Data records
....................

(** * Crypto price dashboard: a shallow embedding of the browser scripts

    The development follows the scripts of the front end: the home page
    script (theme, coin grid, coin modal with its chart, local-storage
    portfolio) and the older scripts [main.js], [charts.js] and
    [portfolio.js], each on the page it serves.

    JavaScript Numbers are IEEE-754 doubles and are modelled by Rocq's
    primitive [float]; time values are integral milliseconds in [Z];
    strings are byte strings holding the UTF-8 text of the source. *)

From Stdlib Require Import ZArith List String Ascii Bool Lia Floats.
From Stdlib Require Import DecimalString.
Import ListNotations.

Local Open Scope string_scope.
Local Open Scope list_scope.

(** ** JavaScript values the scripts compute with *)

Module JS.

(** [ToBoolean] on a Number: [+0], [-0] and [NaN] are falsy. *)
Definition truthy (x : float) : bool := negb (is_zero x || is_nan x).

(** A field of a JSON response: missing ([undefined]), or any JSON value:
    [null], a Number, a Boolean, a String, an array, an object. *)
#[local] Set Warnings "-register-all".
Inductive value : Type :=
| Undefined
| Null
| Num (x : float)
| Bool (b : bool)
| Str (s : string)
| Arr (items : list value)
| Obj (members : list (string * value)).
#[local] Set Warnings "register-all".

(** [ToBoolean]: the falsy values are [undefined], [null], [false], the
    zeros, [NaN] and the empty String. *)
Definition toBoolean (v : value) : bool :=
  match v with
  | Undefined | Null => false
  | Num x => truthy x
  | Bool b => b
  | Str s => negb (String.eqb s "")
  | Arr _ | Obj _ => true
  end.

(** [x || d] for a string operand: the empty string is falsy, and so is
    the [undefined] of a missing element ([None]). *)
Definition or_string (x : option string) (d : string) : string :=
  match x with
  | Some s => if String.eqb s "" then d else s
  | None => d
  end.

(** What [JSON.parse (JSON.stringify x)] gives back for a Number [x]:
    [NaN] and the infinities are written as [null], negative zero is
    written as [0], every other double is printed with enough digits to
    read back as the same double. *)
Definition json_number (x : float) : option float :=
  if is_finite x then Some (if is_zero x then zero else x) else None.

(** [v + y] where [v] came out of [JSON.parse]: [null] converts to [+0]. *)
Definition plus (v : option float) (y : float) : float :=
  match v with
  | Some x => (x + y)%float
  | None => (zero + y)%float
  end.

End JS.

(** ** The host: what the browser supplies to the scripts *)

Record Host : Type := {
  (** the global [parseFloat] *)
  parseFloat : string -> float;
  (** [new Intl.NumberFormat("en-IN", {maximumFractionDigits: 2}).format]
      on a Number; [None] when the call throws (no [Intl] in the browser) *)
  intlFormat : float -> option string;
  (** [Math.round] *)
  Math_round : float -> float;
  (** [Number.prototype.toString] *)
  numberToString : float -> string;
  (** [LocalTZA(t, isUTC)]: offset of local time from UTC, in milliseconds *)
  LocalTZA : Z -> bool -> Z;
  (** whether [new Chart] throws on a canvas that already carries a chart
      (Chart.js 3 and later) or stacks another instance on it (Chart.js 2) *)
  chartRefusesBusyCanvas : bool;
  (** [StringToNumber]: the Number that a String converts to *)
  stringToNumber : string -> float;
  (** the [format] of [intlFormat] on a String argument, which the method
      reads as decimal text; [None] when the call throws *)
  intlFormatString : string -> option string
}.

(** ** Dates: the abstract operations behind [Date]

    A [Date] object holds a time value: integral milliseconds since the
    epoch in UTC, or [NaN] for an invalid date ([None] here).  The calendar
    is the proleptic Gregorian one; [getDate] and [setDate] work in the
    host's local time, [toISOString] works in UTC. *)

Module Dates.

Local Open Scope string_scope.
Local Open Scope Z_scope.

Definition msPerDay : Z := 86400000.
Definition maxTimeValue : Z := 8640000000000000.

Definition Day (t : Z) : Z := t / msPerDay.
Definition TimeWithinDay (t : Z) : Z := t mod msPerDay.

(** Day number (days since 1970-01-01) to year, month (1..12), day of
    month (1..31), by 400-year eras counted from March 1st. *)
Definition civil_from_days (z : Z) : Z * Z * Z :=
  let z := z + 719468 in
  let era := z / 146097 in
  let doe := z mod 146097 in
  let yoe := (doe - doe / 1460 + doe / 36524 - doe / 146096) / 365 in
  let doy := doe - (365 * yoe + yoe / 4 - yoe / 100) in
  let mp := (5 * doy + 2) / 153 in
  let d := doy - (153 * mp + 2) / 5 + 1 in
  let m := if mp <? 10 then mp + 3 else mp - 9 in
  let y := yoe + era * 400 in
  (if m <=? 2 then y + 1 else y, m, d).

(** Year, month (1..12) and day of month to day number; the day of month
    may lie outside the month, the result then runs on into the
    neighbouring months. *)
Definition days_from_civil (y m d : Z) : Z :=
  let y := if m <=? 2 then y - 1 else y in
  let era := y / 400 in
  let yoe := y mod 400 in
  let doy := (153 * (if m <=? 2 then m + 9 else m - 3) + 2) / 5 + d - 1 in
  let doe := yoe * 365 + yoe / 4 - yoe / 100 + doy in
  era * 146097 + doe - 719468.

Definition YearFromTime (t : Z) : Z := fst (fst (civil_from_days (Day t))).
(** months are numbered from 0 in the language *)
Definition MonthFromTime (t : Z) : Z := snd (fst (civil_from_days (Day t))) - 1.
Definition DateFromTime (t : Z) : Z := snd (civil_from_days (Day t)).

....................

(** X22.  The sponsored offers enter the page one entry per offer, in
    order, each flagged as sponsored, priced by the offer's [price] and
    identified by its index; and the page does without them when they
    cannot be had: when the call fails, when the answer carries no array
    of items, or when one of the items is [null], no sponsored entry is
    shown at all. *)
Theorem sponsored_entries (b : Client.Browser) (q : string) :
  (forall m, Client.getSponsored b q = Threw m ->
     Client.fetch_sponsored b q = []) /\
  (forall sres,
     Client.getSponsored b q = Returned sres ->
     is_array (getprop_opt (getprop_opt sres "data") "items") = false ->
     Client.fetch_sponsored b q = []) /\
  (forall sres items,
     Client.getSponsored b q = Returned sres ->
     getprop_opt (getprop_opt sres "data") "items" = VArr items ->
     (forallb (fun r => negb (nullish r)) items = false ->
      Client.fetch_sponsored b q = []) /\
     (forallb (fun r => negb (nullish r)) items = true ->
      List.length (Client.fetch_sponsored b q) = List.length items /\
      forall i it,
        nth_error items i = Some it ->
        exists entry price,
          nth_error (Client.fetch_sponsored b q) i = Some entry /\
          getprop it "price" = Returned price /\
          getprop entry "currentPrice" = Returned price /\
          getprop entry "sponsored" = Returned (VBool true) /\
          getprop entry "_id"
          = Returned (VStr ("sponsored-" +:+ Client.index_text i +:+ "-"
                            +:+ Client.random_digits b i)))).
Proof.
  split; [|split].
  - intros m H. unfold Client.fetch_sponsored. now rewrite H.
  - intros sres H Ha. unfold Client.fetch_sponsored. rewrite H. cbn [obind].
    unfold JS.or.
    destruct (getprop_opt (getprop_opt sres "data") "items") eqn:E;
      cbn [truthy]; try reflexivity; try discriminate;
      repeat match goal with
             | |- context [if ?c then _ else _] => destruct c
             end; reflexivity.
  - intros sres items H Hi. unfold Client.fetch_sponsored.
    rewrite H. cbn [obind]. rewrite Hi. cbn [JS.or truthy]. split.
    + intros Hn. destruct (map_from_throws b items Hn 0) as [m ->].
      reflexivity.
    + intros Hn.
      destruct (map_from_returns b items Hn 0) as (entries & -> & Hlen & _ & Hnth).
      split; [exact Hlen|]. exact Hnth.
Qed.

....................

YOUR OBJECTIVE: Out of the data above, set down the lines from the one with "(** * Crypto" to the one with "(** [ToBoolean] on", both included, exactly as written and with no additions.

TASK ANSWER:
(** * Crypto price dashboard: a shallow embedding of the browser scripts

    The development follows the scripts of the front end: the home page
    script (theme, coin grid, coin modal with its chart, local-storage
    portfolio) and the older scripts [main.js], [charts.js] and
    [portfolio.js], each on the page it serves.

    JavaScript Numbers are IEEE-754 doubles and are modelled by Rocq's
    primitive [float]; time values are integral milliseconds in [Z];
    strings are byte strings holding the UTF-8 text of the source. *)

From Stdlib Require Import ZArith List String Ascii Bool Lia Floats.
From Stdlib Require Import DecimalString.
Import ListNotations.

Local Open Scope string_scope.
Local Open Scope list_scope.

(** ** JavaScript values the scripts compute with *)

Module JS.

(** [ToBoolean] on a Number: [+0], [-0] and [NaN] are falsy. *)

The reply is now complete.